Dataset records
(** A fresh node that is filled in or given back. *)
Lemma fresh_node N d i n v : own N (plus d (Some i)) v -> 1 <= N -> holders v i = 0 -> d i = 0 -> (i < length (v_nodes v))%nat -> n_ref_count n = 1 -> own N (plus d (Some i)) (set_node i n v).
Proof.
  intros O HN Hh Hz Hi Hr. apply (own_node N N (plus d (Some i))); [done|lia|done|done| |lia| |].
  - unfold plus. rewrite one_self, Hr. lia.
  - apply (ow_used _ _ _ O).
  - intros m Hm. exfalso. pose proof (holders_mount v m i) as H1. rewrite Hm, one_self in H1. lia.
Qed.
Lemma fresh_free N d i v : own N (plus d (Some i)) v -> holders v i = 0 -> d i = 0 -> own N d (put_used (<[i := false]> (v_used v)) v).
Proof. intros O Hh Hz. apply (own_flag N (plus d (Some i))); [done| |intros _; lia]. intros j. unfold plus. pose proof (one_range (Some i) j). lia. Qed.
Lemma finddir_own n t N d v : own N d v -> 1 <= N -> nonneg d -> wp (fat32_vfs_finddir n t : M world (option nat)) (fun r v' => own N (plus d r) v') v.
Proof.
  intros O HN Hd. unfold fat32_vfs_finddir. apply wp_gets. destruct (_ || _); [by apply wp_ret, own_plus_none|]. apply (wp_seq _ _ _ _ v (quiet_own _ N d v (quiet_handle _) O)). clear O. intros f v1 O.
  apply (wp_seq _ _ _ _ v1 (quiet_own _ N d v1 (quiet_volume _ _) O)). clear O. intros [e|] v2 O; [|by apply wp_ret, own_plus_none]. apply (wp_seq _ _ _ _ v2 (alloc_own N d v2 O HN Hd)). clear O. intros [i|] v3 (O & _ & Hf); [|by apply wp_ret].
  destruct (Hf i eq_refl) as (Hh & Hz & Hi). clear Hf. apply (wp_seq _ _ _ _ v3 (quiet_page v3)). intros page v4 S4. pose proof (own_same _ _ _ _ S4 O) as O4. rewrite <- (same_holders _ _ i S4) in Hh. rewrite <- (sm_nodes _ _ S4) in Hi. clear S4 O.
  destruct (page =? 0); [apply wp_modify, wp_ret; apply own_plus_none; by apply fresh_free|]. apply wp_modify, wp_modify, wp_ret. apply fresh_node; [|done|done|done|done|done]. apply (own_same _ _ v4); [apply same_world|done].
Qed.
Lemma fat_mount_own i dev N v : owned N v -> 1 <= N -> m_root (mount_at v i) = None -> wp (fat32_vfs_mount i dev : M world Z) (fun _ v' => owned N v') v.
Proof.
  intros O HN Hr. unfold fat32_vfs_mount. destruct (dev =? 0); [by apply wp_ret|]. apply (wp_seq _ _ (fun _ v' => same v v')).
  { unfold wp. destruct (fat32_mount _ _) as [r p]. apply same_world. }
  intros [fs|] v1 S1; [|apply wp_ret; by apply (own_same _ _ v)]. cbn zeta. pose proof (own_same _ _ _ _ S1 O) as O1. assert (m_root (mount_at v1 i) = None) as Hr1 by (unfold mount_at; by rewrite (sm_mounts _ _ S1)). clear S1 O Hr v.
  apply wp_modify. set (v2 := in_world _ v1). assert (owned N v2) as O2 by (apply (own_same _ _ v1); [apply same_world|done]). assert (m_root (mount_at v2 i) = None) as Hr2 by done. clearbody v2. clear O1 Hr1 v1. apply wp_modify.
  set (v3 := set_mount _ _ v2). assert (owned N v3) as O3 by (by apply own_keep_mount). assert (m_root (mount_at v3 i) = None) as Hr3 by (unfold mount_at, v3, set_mount; cbn; rewrite nth_insert; by destruct (_ && _)).
  clearbody v3. clear O2 Hr2 v2. apply (wp_seq _ _ _ _ v3 (alloc_own N _ v3 O3 HN zero_nonneg)). intros [r|] v4 (O4 & Em & Hf).
  2:{ apply (wp_seq _ _ _ _ v4 (quiet_own _ N _ v4 (quiet_unmount _ _) O4)). intros x v5 O5. apply wp_ret. by apply (none_back _ None). }
  destruct (Hf r eq_refl) as (Hh & Hz & Hl). clear Hf. assert (m_root (mount_at v4 i) = None) as Hr4 by (unfold mount_at; by rewrite Em). clear O3 Hr3 Em v3. apply (wp_seq _ _ _ _ v4 (quiet_page v4)). intros page v5 S5.
  pose proof (own_same _ _ _ _ S5 O4) as O5. rewrite <- (same_holders _ _ r S5) in Hh. rewrite <- (sm_nodes _ _ S5) in Hl. assert (m_root (mount_at v5 i) = None) as Hr5 by (unfold mount_at; by rewrite (sm_mounts _ _ S5)). clear S5 O4 Hr4 v4. destruct (page =? 0).
  - apply wp_modify. set (v6 := put_used _ v5). assert (owned N v6) as O6 by (by apply fresh_free). apply (wp_seq _ _ _ _ v6 (quiet_own _ N _ v6 (quiet_unmount _ _) O6)). intros x v7 O7. by apply wp_ret.
  - apply wp_modify, wp_modify, wp_modify, wp_ret. set (v6 := in_world _ v5). assert (own N (plus (fun _ => 0) (Some r)) v6) as O6 by (apply (own_same _ _ v5); [apply same_world|done]). set (node := mk_node _ _ _ _ _ _ _ _ _ _ _ _ _ _ _ _).
    assert (own N (plus (fun _ => 0) (Some r)) (set_node r node v6)) as O7 by (by apply fresh_node). eapply own_trade; [apply (own_set_mount N _ i _ _ O7)|].
    { intros r' Er. injection Er as <-. unfold node_at, set_node. cbn [put_nodes v_nodes]. rewrite nth_insert, Nat.eqb_refl. change (length (v_nodes v6)) with (length (v_nodes v5)). by rewrite (proj2 (Nat.ltb_lt _ _) Hl). }
    intros j. change (mount_at (set_node r node v6) i) with (mount_at v5 i). rewrite Hr5. unfold plus. cbn [one m_root mount_set_root]. lia.
Qed.
(** The root belongs to the mount alone when no file and no directory is open on it. *)
Lemma root_alone N i r v : owned N v -> Forall (fun x => d_in_use x = false) (v_dirs v) -> existsb (file_on i v) (v_files v) = false -> m_root (mount_at v i) = Some r -> holders v r <= 1.
Proof.
  intros O Hd Hf Hr. pose proof (ow_root _ _ _ O) as R. unfold holders. rewrite (count_zero file_ref), (count_zero dir_ref).
  - assert (forall l k, (forall j x, l !! j = Some x -> m_root x = Some r -> k + j = i)%nat -> count m_root l r <= 1) as Hc.
    { induction l as [|x l IH]; intros k Hk; [cbn; lia|]. rewrite count_cons. assert (count m_root l r <= 1) as Hl by (apply (IH (S k)); intros j y Hj Hy; specialize (Hk (S j) y Hj Hy); lia).
      destruct (decide (m_root x = Some r)) as [Ex|Ex]; [|destruct (m_root x) as [y|]; [rewrite one_other by congruence|]; cbn; lia].
      rewrite Ex, one_self. rewrite (count_zero m_root l r); [lia|]. intros j y Hj Hy. pose proof (Hk 0%nat x eq_refl Ex). pose proof (Hk (S j) y Hj Hy). lia. }
    pose proof (Hc (v_mounts v) 0%nat) as H1. apply H1. intros j x Hj Hx. cbn. assert (mount_at v j = x) as Ej by (unfold mount_at; by apply nth_at). pose proof (R j r ltac:(by rewrite Ej)) as R1. pose proof (R i r Hr). congruence.
  - intros k x Hk. unfold dir_ref. rewrite Forall_lookup in Hd. by rewrite (Hd k x Hk).
  - intros k x Hk Hx. unfold file_ref in Hx. destruct (f_in_use x) eqn:Eu; [|done]. assert (existsb (file_on i v) (v_files v) = true); [|congruence]. apply existsb_exists. exists x. split; [apply list_elem_of_In; by apply list_elem_of_lookup_2 in Hk|].
    unfold file_on. rewrite Eu, Hx. cbn. apply bool_decide_eq_true_2. by apply R.
Qed.
Lemma fat_unmount_own i N v : owned N v -> Forall (fun x => d_in_use x = false) (v_dirs v) -> existsb (file_on i v) (v_files v) = false -> wp (fat32_vfs_unmount i : M world Z) (fun _ v' => owned N v') v.
Proof.
  intros O Hd Hf. unfold fat32_vfs_unmount. apply wp_gets. destruct (_ =? 0); [by apply wp_ret|]. apply (wp_seq _ _ (fun _ v' => owned N v')).
  - destruct (m_root (mount_at v i)) as [r|] eqn:Er; [|by apply wp_ret]. pose proof (root_alone N i r v O Hd Hf Er) as Hh. apply wp_gets. apply (wp_seq _ _ (fun _ v' => same v v')); [destruct (negb _); [apply quiet_world|apply wp_ret, same_refl]|].
    intros _ v1 S1. pose proof (own_same _ _ _ _ S1 O) as O1. rewrite <- (same_holders _ _ r S1) in Hh. assert (m_root (mount_at v1 i) = Some r) as Er1 by (unfold mount_at; by rewrite (sm_mounts _ _ S1)). apply wp_modify.
    set (v2 := put_used _ v1). assert (own N (minus (fun _ => 0) (Some r)) v2) as O2 by (apply (own_flag N (fun _ => 0)); [done|intros j; unfold minus; pose proof (one_range (Some r) j); lia|]; intros _; unfold minus; rewrite one_self; lia).
    eapply own_trade; [apply (own_set_mount N _ i (mount_set_root None (mount_at v2 i)) v2 O2); by intros|]. intros j. change (mount_at v2 i) with (mount_at v1 i). rewrite Er1. unfold minus. cbn [one m_root mount_set_root]. lia.
  - intros _ v1 O1. apply (wp_seq _ _ _ _ v1 (quiet_own _ N _ v1 (quiet_unmount _ _) O1)). intros x v2 O2. apply wp_modify, wp_ret. by apply own_keep_mount.
Qed.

» **DESCRIPTION OF THE TASK**: Write out word for word only the lines from the start of the entries down to the line with "- apply (ow_used _ _ _ O).", please, including both ends.

» **ANSWER TO THE PROBLEM**:
(** A fresh node that is filled in or given back. *)
Lemma fresh_node N d i n v : own N (plus d (Some i)) v -> 1 <= N -> holders v i = 0 -> d i = 0 -> (i < length (v_nodes v))%nat -> n_ref_count n = 1 -> own N (plus d (Some i)) (set_node i n v).
Proof.
  intros O HN Hh Hz Hi Hr. apply (own_node N N (plus d (Some i))); [done|lia|done|done| |lia| |].
  - unfold plus. rewrite one_self, Hr. lia.
  - apply (ow_used _ _ _ O).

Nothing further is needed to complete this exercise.